Items from a dataset
════
Lemma matches_phone (w : pystr) :
  matches (phone_re U) w <-> phone_window U w = true.
Proof.
  change (phone_re U) with
    (Cat (Cls (N.eqb (ch "1")))
         (Cat (Cls (between (ch "3") (ch "9"))) (Cat (rep 9 (Cls (is_digit U))) Eps))).
  rewrite matches_cls_cat. split.
  - intros (a & w1 & -> & Ha & M). apply matches_cls_cat in M.
    destruct M as (b & w2 & -> & Hb & M).
    apply (proj1 (matches_rep_cat_eps _ _ _)) in M. destruct M as [Hl Hf].
    unfold phone_window. rewrite Ha, Hb, Hl, Hf. reflexivity.
  - destruct w as [ | a [ | b rest ] ]; try discriminate. unfold phone_window.
    rewrite !andb_true_iff, Nat.eqb_eq. intros [[[Ha Hb] Hl] Hf].
    exists a, (b :: rest). repeat split; [assumption | ].
    apply matches_cls_cat. exists b, rest. repeat split; [assumption | ].
    now apply matches_rep_cat_eps.
Qed.

Lemma phone_window_ends (w : pystr) :
  phone_window U w = true ->
  exists c1 mid init cl,
    w = c1 :: mid /\ c1 :: mid = init ++ [cl]
    /\ is_space c1 = false /\ is_space cl = false.
Proof.
  destruct w as [ | a [ | b rest ] ]; try discriminate. unfold phone_window.
  rewrite !andb_true_iff, Nat.eqb_eq. intros [[[Ha Hb] Hl] Hf].
  assert (Hne : rest <> []) by (intros ->; discriminate).
  exists a, (b :: rest), (a :: b :: removelast rest), (last rest 0%N).
  repeat split.
  - simpl. do 2 f_equal. now apply app_removelast_last.
  - apply N.eqb_eq in Ha. now subst a.
  - apply is_digit_not_space. rewrite forallb_forall in Hf. apply Hf.
    destruct (exists_last Hne) as (l & x & ->). rewrite last_last.
    apply in_or_app. right. now left.
Qed.

Lemma phone_search_window (s m : pystr) :
  re_search (phone_re U) s = Some m ->
  first_occurrence (phone_window U) s m.
Proof.
  intros H. apply re_search_some in H. destruct H as (pre & post & E & M & Hmin).
  exists pre. split.
  - exists post. split; [assumption | now apply matches_phone].
  - intros pre' w' (post' & E' & W'). apply (Hmin pre' w' post' E').
    now apply matches_phone.
Qed.

Lemma phone_search_found (s : pystr) :
  occurs (phone_window U) s -> re_search (phone_re U) s <> None.
Proof.
  intros (pre & w & post & -> & W). apply re_search_found. now apply matches_phone.
Qed.

(** Windows of [v] and of [v.strip()] are the same texts, [lead]
    characters apart. *)
Lemma phone_window_stripped (v pre w : pystr) :
  occurs_at (phone_window U) v pre w ->
  occurs_at (phone_window U) (strip v) (lstrip pre) w
  /\ length pre = length (lstrip pre) + (length v - length (lstrip v)).
Proof.
  intros (post & E & W).
  destruct (phone_window_ends w W) as (c1 & mid & init & cl & -> & Hm & H1 & Hl).
  destruct (strip_window v pre post init mid c1 cl H1 Hl Hm E) as [Es Hlen].
  split; [ | assumption ]. exists (rstrip post). now split.
Qed.

Lemma phone_window_unstripped (v pre w : pystr) :
  occurs_at (phone_window U) (strip v) pre w ->
  exists lead, occurs_at (phone_window U) v (lead ++ pre) w
               /\ length lead = length v - length (lstrip v).
Proof.
  intros (post & E & W).
  destruct (lstrip_suffix v) as (lead & E1).
  destruct (rstrip_prefix (lstrip v)) as (trail & E2).
  exists lead. split.
  - exists (post ++ trail). split; [ | assumption ].
    rewrite E1 at 1. rewrite E2. fold (strip v). rewrite E.
    now rewrite <- !app_assoc.
  - assert (Hlen : length v = length lead + length (lstrip v))
      by (rewrite E1 at 1; apply length_app).
    lia.
Qed.

End PhoneFacts.

Section CleanPhone.
Variable U : unicode_db.

Lemma clean_phone_search (v : pystr) :
  clean_phone U v = group_or_empty (re_search (phone_re U) (strip v)).
Proof.
  destruct v; reflexivity.
Qed.

Lemma phone_window_nonempty (w : pystr) : phone_window U w = true -> w <> [].
Proof.
  now destruct w.
Qed.

Lemma clean_phone_found (v : pystr) :
  occurs (phone_window U) v ->
  first_occurrence (phone_window U) v (clean_phone U v).
Proof.
  intros (pre & w & Hw). rewrite clean_phone_search.
  destruct (phone_window_stripped U v pre w Hw) as [Hs _].
  destruct (re_search (phone_re U) (strip v)) as [m | ] eqn:E.
  - simpl. apply phone_search_window in E. destruct E as (p & Hp & Hmin).
    destruct (phone_window_unstripped U v p m Hp) as (lead & Hv & Hlead).
    exists (lead ++ p). split; [assumption | ].
    intros pre' w' Hw'.
    destruct (phone_window_stripped U v pre' w' Hw') as [Hs' Hlen'].
    specialize (Hmin _ _ Hs'). rewrite length_app. lia.
  - exfalso. apply (phone_search_found U (strip v)); [ | assumption ].
    now exists (lstrip pre), w.
Qed.

Lemma clean_phone_empty (v : pystr) :
  ~ occurs (phone_window U) v -> clean_phone U v = [].
Proof.
  intros Hno. rewrite clean_phone_search.
  destruct (re_search (phone_re U) (strip v)) as [m | ] eqn:E; [ | reflexivity ].
  exfalso. apply Hno. apply phone_search_window in E. destruct E as (p & Hp & _).
  destruct (phone_window_unstripped U v p m Hp) as (lead & Hv & _).
  now exists (lead ++ p), m.
Qed.

(** C3, as the code has it: [clean_phone] and the phone predicate of the
    detection succeed exactly on the values that hold an 11-character text
    made of '1', a character of '3'..'9' and nine digits, whatever stands
    around it (more digits included); [clean_phone] returns the leftmost
    such text, and the empty string when there is none. *)
Theorem clean_phone_first_window (v : pystr) :
  (clean_phone U v <> [] <-> occurs (phone_window U) v)
  /\ (phone_hit U v = true <-> occurs (phone_window U) v)
  /\ (occurs (phone_window U) v ->
      first_occurrence (phone_window U) v (clean_phone U v))
  /\ (~ occurs (phone_window U) v -> clean_phone U v = []).
Proof.
  assert (Hdec : occurs (phone_window U) v \/ ~ occurs (phone_window U) v).
  { destruct (re_search (phone_re U) v) as [m | ] eqn:E.
    - left. apply phone_search_window in E. destruct E as (p & Hp & _). now exists p, m.
    - right. intros (pre & w & post & Ev & W).
      apply (re_search_none _ _ E pre w post Ev). now apply matches_phone. }
  repeat split.
  - intros Hne. destruct Hdec as [H | H]; [assumption | ].
    now apply clean_phone_empty in H.
  - intros H. apply clean_phone_found in H. destruct H as (pre & (post & _ & W) & _).
    now apply phone_window_nonempty in W.
  - unfold phone_hit. intros H. destruct Hdec as [Ho | Hno]; [assumption | ].
    destruct (re_search (phone_re U) v) as [m | ] eqn:E; [ | discriminate ].
    apply phone_search_window in E. destruct E as (p & Hp & _).
    exfalso. apply Hno. now exists p, m.
  - unfold phone_hit. intros H. apply phone_search_found in H.
    now destruct (re_search (phone_re U) v).
  - apply clean_phone_found.
  - apply clean_phone_empty.
Qed.

End CleanPhone.

(** C3, as the specification words it, fails on an 18-digit ID number:
    it has no run of exactly 11 digits, and [clean_phone] and the
    detection predicate still find a phone number in it. *)
Lemma clean_phone_inside_longer_run :
  exactly_11_digits sample_db (py "110101199001011234") = false
  /\ clean_phone sample_db (py "110101199001011234") = py "19900101123"
  /\ phone_hit sample_db (py "110101199001011234") = true.
Proof.
  repeat split; vm_compute; reflexivity.
Qed.

(* ================================================================== *)
(** * The name predicate of the detection *)

Section NameFacts.

Lemma name_hit_han (v : pystr) : name_hit v = han_2_to_4 v.
Proof.
  unfold name_hit, re_fullmatch, name_re, han_2_to_4.
  destruct v as [ | a [ | b [ | c [ | d [ | e v ] ] ] ] ];
    cbn [run rep upto length forallb Nat.leb andb];
    repeat match goal with
           | |- context [is_han ?x] => destruct (is_han x)
           end;
    reflexivity.
Qed.

Lemma space_not_han (c : N) : is_space c = true -> is_han c = false.
Proof.
  intros H. unfold is_han. destruct (between 0x4e00 0x9fa5 c) eqn:E; [ | reflexivity ].
  apply between_true in E. rewrite beyond_0x660_not_space in H; [discriminate | lia].
Qed.

(** C4, as the code has it: the detection tests the value as it stands.
    The name predicate holds exactly when the whole value, untrimmed, is two
    to four characters of U+4E00..U+9FA5; a value with whitespace before or
    after the name does not count. *)
Theorem name_hit_untrimmed (v : pystr) :
  name_hit v = han_2_to_4 v
  /\ forall c, is_space c = true ->
               name_hit (c :: v) = false /\ name_hit (v ++ [c]) = false.
Proof.
  split; [apply name_hit_han | ]. intros c Hc. apply space_not_han in Hc.
  rewrite !name_hit_han. unfold han_2_to_4. split.
  - simpl forallb. rewrite Hc. now rewrite andb_false_r.
  - rewrite forallb_app. simpl. rewrite Hc. now rewrite !andb_false_r.
Qed.

End NameFacts.

(** C4, as the specification words it, fails on a name with a leading
    space: trimmed it is two han characters, and the detection does not
    count it. The value is " 张三". *)
Lemma name_hit_leading_space :
  name_pred_trimmed [0x20; 0x5f20; 0x4e09]%N = true
  /\ name_hit [0x20; 0x5f20; 0x4e09]%N = false.
Proof.
  split; vm_compute; reflexivity.
Qed.

(* ================================================================== *)
(** * ID numbers and the birth date they embed *)

(** Decide a condition of the goal from a hypothesis or by evaluation. *)
Ltac decide_condition :=
  match goal with
  | H : ?b = _ |- context [if ?b then _ else _] => rewrite H
  | |- context [if ?b then _ else _] =>
      let v := eval vm_compute in b in
      match v with
      | true => change b with true
      | false => change b with false
      end
  end; cbv iota.

Section IdFacts.
Variable U : unicode_db.

Lemma matches_pair (p q : N -> bool) (w : pystr) :
  matches (cat [Cls p; Cls q]) w <-> exists a b, w = [a; b] /\ p a = true /\ q b = true.
Proof.
  unfold cat. simpl. rewrite matches_cls_cat. split.
  - intros (a & w' & -> & Ha & M). apply matches_cls_cat in M.
    destruct M as (b & w'' & -> & Hb & M). apply matches_eps_inv in M. subst.
    now exists a, b.
  - intros (a & b & -> & Ha & Hb). exists a, [b]. repeat split; [assumption | ].
    apply matches_cls_cat. exists b, []. repeat split; [assumption | constructor].
Qed.

(** The shape of the words of the ID pattern around the birth date. *)
Lemma id_shape (w : pystr) :
  matches (id_re U) w ->
  exists c0 d5 y1 y2 y3 y4 m1 m2 a1 a2 tail,
    w = c0 :: d5 ++ [y1; y2; y3; y4; m1; m2; a1; a2] ++ tail
    /\ length d5 = 5
    /\ century_chars y1 y2 = true
    /\ is_digit U y3 = true /\ is_digit U y4 = true
    /\ month_chars m1 m2 = true
    /\ day_chars U a1 a2 = true.
Proof.
  unfold id_re, id_body. cbn [app cat fold_right alt]. fold (cat [lit "1"; lit "9"]).
  intros M. apply matches_cls_cat in M. destruct M as (c0 & w1 & -> & _ & M).
  apply (proj1 (matches_rep_cat _ _ _ _)) in M.
  destruct M as (d5 & w2 & -> & Hd5 & _ & M).
  apply matches_cat_inv in M. destruct M as (wy & w3 & -> & My & M).
  apply (proj1 (matches_rep_cat _ _ _ _)) in M.
  destruct M as (y34 & w4 & -> & Hy34 & Hy & M).
  apply matches_cat_inv in M. destruct M as (wm & w5 & -> & Mm & M).
  apply matches_cat_inv in M. destruct M as (wd & tail & -> & Md & _).
  destruct y34 as [ | y3 [ | y4 [ | ] ] ]; try discriminate.
  simpl in Hy. apply andb_true_iff in Hy. destruct Hy as [Hy3 Hy4].
  rewrite andb_true_r in Hy4.
  assert (Hc : exists y1 y2, wy = [y1; y2] /\ century_chars y1 y2 = true).
  { apply matches_alt_inv in My.
    destruct My as [My | My]; apply matches_pair in My;
      destruct My as (y1 & y2 & -> & H1 & H2); exists y1, y2;
      (split; [reflexivity | ]); unfold century_chars; rewrite H1, H2;
      [reflexivity | apply orb_true_r]. }
  destruct Hc as (y1 & y2 & -> & Hc).
  assert (Hm : exists m1 m2, wm = [m1; m2] /\ month_chars m1 m2 = true).
  { apply matches_alt_inv in Mm.
    destruct Mm as [Mm | Mm]; apply matches_pair in Mm;
      destruct Mm as (m1 & m2 & -> & H1 & H2); exists m1, m2;
      (split; [reflexivity | ]); unfold month_chars; rewrite H1, H2;
      [reflexivity | apply orb_true_r]. }
  destruct Hm as (m1 & m2 & -> & Hm).
  assert (Hd : exists a1 a2, wd = [a1; a2] /\ day_chars U a1 a2 = true).
  { apply matches_alt_inv in Md. destruct Md as [Md | Md];
      [ | apply matches_alt_inv in Md; destruct Md as [Md | Md] ];
      apply matches_pair in Md; destruct Md as (a1 & a2 & -> & H1 & H2);
      exists a1, a2; (split; [reflexivity | ]); unfold day_chars.
    - now rewrite H1, H2.
    - unfold oneof in *. cbn [existsb] in H1. rewrite orb_false_r in H1.
      rewrite H1, H2. cbn [andb]. rewrite orb_true_r. reflexivity.
    - unfold oneof in *. cbn [existsb] in H2. rewrite orb_false_r in H2.
      rewrite H1, H2. apply orb_true_r. }
  destruct Hd as (a1 & a2 & -> & Hd).
  exists c0, d5, y1, y2, y3, y4, m1, m2, a1, a2, tail.
  repeat split; assumption.
Qed.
════
▶ [Task statement]: Using the data above, extract exactly the lines from the one that holds "Lemma phone_window_unstripped (v" to the one that holds "exists lead. split.", both ends included, and no others.

▶ [Response below]:
Lemma phone_window_unstripped (v pre w : pystr) :
  occurs_at (phone_window U) (strip v) pre w ->
  exists lead, occurs_at (phone_window U) v (lead ++ pre) w
               /\ length lead = length v - length (lstrip v).
Proof.
  intros (post & E & W).
  destruct (lstrip_suffix v) as (lead & E1).
  destruct (rstrip_prefix (lstrip v)) as (trail & E2).
  exists lead. split.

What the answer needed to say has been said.